Most of us harbour a longing for epic and immortal love, even those of us who consider we may quietly have found it. When I was young, I lived for this form of high drama, in art as in life: love at first sight, passionate declarations, theatrical gestures. Alas, experience teaches us that these people are (unappealing) maniacs, “romance” an excuse for all manner of less attractive behaviours we now deem “controlling”, “stalking” and “gaslighting”. As a culture, we’ve become more attuned to calling this what it is – abuse – a putting of women on a pedestal in a way that also implies a pit, allowing them little by means of agency either way. There’s a reason why we refer to the “object” of the lover’s affections. Do I long to be in this position again? I do not.
In real life, “limerence”, the obsessive attachment to another person – worse, theirs to you – causes chaos. However, fiction provides a safe space in which to experiment with such highs and lows. While, over Yule, a time of year when all manner of extraneous emotions are hurtling about, it supplies a convenient means of catharsis, releasing repressed emotion in a great gale of sighs.
Still, there’s more to it than this. Fiction has always taught us how to love.
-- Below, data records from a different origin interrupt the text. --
Record slot_ok T (fr : nat) (i : Z) (s : SESSION) : Prop := mkSlot {
  so_none : (0 < T (Snd i) + T (Ready i))%nat -> sendCnt s = 0;
  so_lot : nolot T fr i = O ->
    0 <= sendCnt s <= Z.of_nat (length (sendPacketArr s)) /\ (sendFlag s <> 1 -> sendCnt s = 0);
  so_empty : (0 < T (Drained i) + T (Closing i) + T (Own i) + T (New i) + fr)%nat -> reliable = true -> sendQ s = [];
  so_bat : exists o, bat_is T i o /\ bat_ok o (bat_users T i) s;
}.

Record pinv st T : Prop := mkPinv {
  p_ok : reliable = true -> pool_ok (pool st);
  p_count : reliable = true -> forall p, CNetPacket.refCount (packets st p) = Z.of_nat (refs st T p);
  p_live : reliable = true -> forall p, p ∈ pool_live (pool st) <-> (0 < refs st T p + T (Raw p))%nat;
  p_raw : reliable = true -> forall p, has T (Raw p) -> T (Raw p) = 1%nat /\ refs st T p = O;
  p_slot : forall i s, get_session st i = Ok s -> slot_ok T (free_of st i) i s;
}.

(** ** What the invariant depends on *)
Definition pkt_rel (x : tok) : bool :=
  match x with
  | Snd _ | Load _ | Taken _ | Setup _ | Ready _ | Drained _ | Closing _ | Own _ | New _ | Bat _ _ _ | Pk _ | Raw _ => true
  | _ => false
  end.
Definition send_side (s : SESSION) : Z * Z * list Z * list Z := (sendFlag s, sendCnt s, sendQ s, sendPacketArr s).

Lemma slot_parts T T' fr fr' i s s' :
  (forall x, tok_slot x = Some i -> pkt_rel x = true -> T x = T' x) -> fr = fr' -> send_side s = send_side s' ->
  (forall p, slot_refs T' fr' i s' p = slot_refs T fr i s p) /\ (slot_ok T fr i s -> slot_ok T' fr' i s').
Proof.
  intros E -> [= E1 E2 E3 E4]. assert (En : nolot T' fr' i = nolot T fr' i).
  { unfold nolot, setups. rewrite !E by done. done. }
  split; [intros p; unfold slot_refs, lot; rewrite En, E2, E3, E4; done|].
  intros [S1 S2 S3 (o & So & Sk)].
  assert (Eu : bat_users T' i = bat_users T i) by (unfold bat_users; rewrite !E by done; done).
  split; rewrite ?En, <- ?E1, <- ?E2, <- ?E3, <- ?E4, <- ?E by done; try done.
  exists o. split; [intros ps n; rewrite <- E by done; apply So|].
  rewrite Eu. unfold bat_ok in *. destruct o as [[ps n]|]; [|done]. rewrite <- ?E3, <- ?E4. done.
Qed.
(* ===== verification/SessionSafety.v ===== *)
(** * The whole server, in any interleaving

    The step relation of the server (worker threads, the accept thread, application
    threads, the operating system), its invariant, which ties the tokens of all threads to
    the memory, and what it says about who may use a session or a packet; and a scheduler
    that runs it. *)
From S2P Require Import Prelude.
From S2P Require Import RingBuffer.
From S2P Require Import NetPacket.
From S2P Require Import ObjectPool.
From S2P Require Import ServerState.
From S2P Require Import NetServer.
From S2P Require Import SessionLogic.
From S2P Require Import PacketLogic.
From S2P Require Import HistoryLogic.
From S2P Require Import SessionSound.
From S2P Require Import SessionThreads.
From stdpp Require Import prelude gmap list.
From Stdlib Require Import ZArith Lia.
Open Scope Z_scope.

(** ** The whole server *)
Section machine.
Context {P : Type} `{PoolLaws P} `{HandlerOk}.

(** The memory, the threads that are running a member function, and the slots that
    have been handed out. *)
Record config := mkConfig { srv : server P; thr : list (prog unit); al : gset Z }.

Definition forget {A} (p : prog A) : prog unit := (_ <- p;; skip)%prog.

(** One step of any thread, of the operating system or of the application.
    - [step_act]: a thread does its next atomic action, one of those that [ok] allows;
    - [step_lag]: a thread reads a [_size] of a send queue that does not count yet all the
      packets linked there;
    - [step_queue]: the send queue of a session shows other packets than before: an element
      cannot be reached for some time or for ever, the count is wrong, or anything else. It
      happens in [wild] runs only, and stands for what [CLockFreeQueue] does when an
      [Enqueue] links its node behind one that was freed and taken for another [Enqueue];
    - [step_loop]: a thread begins a turn of a loop;
    - [step_dispatch]: a worker thread takes the next completion;
    - [step_io]: an overlapped operation ends with [bs] transferred;
    - [step_send]: an application thread sends a new packet to sessions it was given: their
      identifiers have been announced;
    - [step_disconnect]: one closes such a session;
    - [step_accept]: the accept thread gets a connection. *)
Inductive step_on (ok : forall B, act B -> bool) (wild : bool) : config -> config -> Prop :=
  | step_act st ths al t B (a : act B) k c b st' :
      ths !! t = Some (Do a k) -> ok B a = true -> no_overflow st a -> exec c a st = Ok (b, st') ->
      step_on ok wild (mkConfig st ths al) (mkConfig st' (<[t := k b]> ths) (alloc_after a al))
  | step_lag st ths al t i s k m :
      ths !! t = Some (Do (SendQSize i) k) -> get_session st i = Ok s -> (m <= length (sendQ s))%nat ->
      step_on ok wild (mkConfig st ths al) (mkConfig st (<[t := k (Z.of_nat m)]> ths) al)
  | step_queue st ths al i s q :
      wild = true -> get_session st i = Ok s ->
      step_on ok wild (mkConfig st ths al)
        (mkConfig (set_session st i (with_send s (sendFlag s) (sendCnt s) q (sendPacketArr s))) ths al)
  | step_loop st ths al t S B (body : S -> prog (S + B)) s k :
      ths !! t = Some (Loop body s k) ->
      step_on ok wild (mkConfig st ths al)
        (mkConfig st (<[t := pbind (body s) (fun r => match r with
                              | inl s' => Loop body s' k | inr b => k b end)]> ths) al)
  | step_dispatch st ths al c l :
      iocp st = c :: l ->
      step_on ok wild (mkConfig st ths al)
        (mkConfig (set_iocp st l) (ths ++ [forget (CNetServer.IOCPWorkerThread c)]) al)
  | step_io st ths al io l1 l2 bs st' :
      pend st = l1 ++ io :: l2 -> complete_io (set_pend st (l1 ++ l2)) io bs = Ok st' ->
      step_on ok wild (mkConfig st ths al) (mkConfig st' ths al)
  | step_send st ths al fill sids :
      sids ⊆ announced st -> keeps_count fill ->
      step_on ok wild (mkConfig st ths al)
        (mkConfig st (ths ++ [forget (send_new fill sids)]) al)
  | step_disconnect st ths al sid :
      sid ∈ announced st ->
      step_on ok wild (mkConfig st ths al)
        (mkConfig st (ths ++ [forget (CNetServer.Disconnect sid)]) al)
  | step_accept st ths al sock ip port :
      good_socket sock ->
      step_on ok wild (mkConfig st ths al)
        (mkConfig st (ths ++ [forget (CNetServer.AcceptThread (maxUser st) (nagleOff st) sock ip port)]) al).

Definition any_act (B : Type) (a : act B) : bool := true.
Definition step : config -> config -> Prop := step_on any_act true.

(** The state in which [Start] creates the threads: the constructor of a session leaves its
    send queue empty, and no packet is in use. *)
Definition no_packet_used (st : server P) : Prop :=
  (forall p, CNetPacket.refCount (packets st p) = 0) /\ pool_ok (pool st) /\ pool_live (pool st) = ∅.
Definition initial (c : config) : Prop :=
  (exists garbage, 0 < maxUser (srv c) <= 65535 /\ (forall i, sendQ (garbage i) = []) /\
    sessionArr (srv c) = CNetServer.create_sessions (maxUser (srv c)) garbage /\
    freeSessionStack (srv c) = CNetServer.push_all (maxUser (srv c)) /\
    iocp (srv c) = [] /\ pend (srv c) = [] /\ log (srv c) = [] /\ thr c = [] /\ al c = ∅) /\ no_packet_used (srv c).

(** What the server can come to; and what it can come to in orderly runs, in which the send
    queues hold what was put into them: [CLockFreeQueue] does, by [queue_linearizable] and
    [counted_elements_delivered], as long as no [Enqueue] meets a recycled node. *)
Definition reachable (c : config) : Prop := exists c0, initial c0 /\ rtc step c0 c.
Definition orderly (c : config) : Prop := exists c0, initial c0 /\ rtc (step_on any_act false) c0 c.

Lemma step_on_wild ok c c' : step_on ok false c c' -> step_on ok true c c'.
Proof. intros []; eauto using step_on. Qed.

Lemma orderly_reachable c : orderly c -> reachable c.
Proof.
  intros (c0 & Hi & Hr). exists c0. split; [exact Hi|]. clear Hi.
  induction Hr as [|c0 c1 c2 Hs _ IH]; [constructor|]. econstructor; [apply step_on_wild, Hs|exact IH].
Qed.

(** An orderly run, with what it put into send queues and what it sent. *)
Definition no_act (B : Type) (a : act B) : bool := false.
Inductive traced : config -> list HistoryLogic.label -> Prop :=
  | traced_start c : initial c -> traced c []
  | traced_act st ths al tr t B (a : act B) k ch b st' :
      traced (mkConfig st ths al) tr ->
      ths !! t = Some (Do a k) -> no_overflow st a -> exec ch a st = Ok (b, st') ->
      traced (mkConfig st' (<[t := k b]> ths) (alloc_after a al)) (tr ++ act_label a b)
  | traced_step c c' tr : traced c tr -> step_on no_act false c c' -> traced c' tr.

(** A step is an action of a thread, or another kind of step. *)
Lemma step_kinds wild c c' :
  step_on any_act wild c c' ->
  (exists st ths al t B (a : act B) k ch b st', c = mkConfig st ths al /\ ths !! t = Some (Do a k) /\
     no_overflow st a /\ exec ch a st = Ok (b, st') /\ c' = mkConfig st' (<[t := k b]> ths) (alloc_after a al)) \/
  step_on no_act wild c c'.
Proof.
  intros Hs. destruct Hs as [st ths al0 t B a k ch b st' Hth _ Hno Hx| | | | | | | |].
  1: left; exists st, ths, al0, t, B, a, k, ch, b, st'; done.
  all: right; eauto using step_on.
Qed.

Lemma orderly_traced c : orderly c -> exists tr, traced c tr.
Proof.
  intros (c0 & Hi & Hr). assert (H0' : exists tr, traced c0 tr) by (exists []; apply traced_start, Hi).
  clear Hi. induction Hr as [|c0 c1 c2 Hs _ IH]; [done|]. apply IH. destruct H0' as [tr Ht].
  apply step_kinds in Hs as [(st & ths & al0 & t & B & a & k & ch & b & st' & -> & Hth & Hno & Hx & ->)|Hs].
  - eexists. eapply traced_act; done.
  - exists tr. eapply traced_step; done.
Qed.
This was as true for the urbane Augustan audience of Ovid’s Ars Amatoria of AD 2, as it was for the readers that lapped up Malory’s Le Morte d’Arthur, one of the first books printed in England in 1485. Petrarch taught lovers to exist in antithetical shudders of burning and freezing; John Donne concocting a laddish fantasy world in which he could apostrophise: “For God’s sake hold your tongue, and let me love,” yet still avail himself of his mistress’s favours. We read and we learn how love is felt and expressed, reproducing its troped behaviours.
It no less shows us what is loveable about ourselves. The thing that moves me about Love & Anarchy is the notion that its heroine, Sofie, is most alluring to the heroic Max not in her successful executive guise, but when she is at her least conformist, most bolshily unbiddable, vaguely nutjob, a woman unleashed in all her aberrant selfdom.
Obviously, I enjoy the fact that this is presented in modishly Nordic packaging, all beanie hats and craft beer. Nevertheless, this is actually the message of all our most popular love stories, from Mark Darcy informing Bridget Jones, “I like you – very much – just as you are,” to, presumably, Thando, protagonist of Yoh! Christmas, taking 24 days to discover that she has to love herself before she can discover the man of her dreams. Or, as that cultural oracle, Ru Paul, puts it: “If you don’t love yourself, how in the hell you gonna love somebody else?”
These are our love stories because this is the way our society holds that we should live at our most functional, whether single or in a couple: honestly, openly, and as close to authentically as possible. In this context, my pash for young Max becomes a positive mental-health act. Oh, God, Max. It’s going to take me a while to get over him. And I’ll enjoy – and psychologically benefit from – every last moment.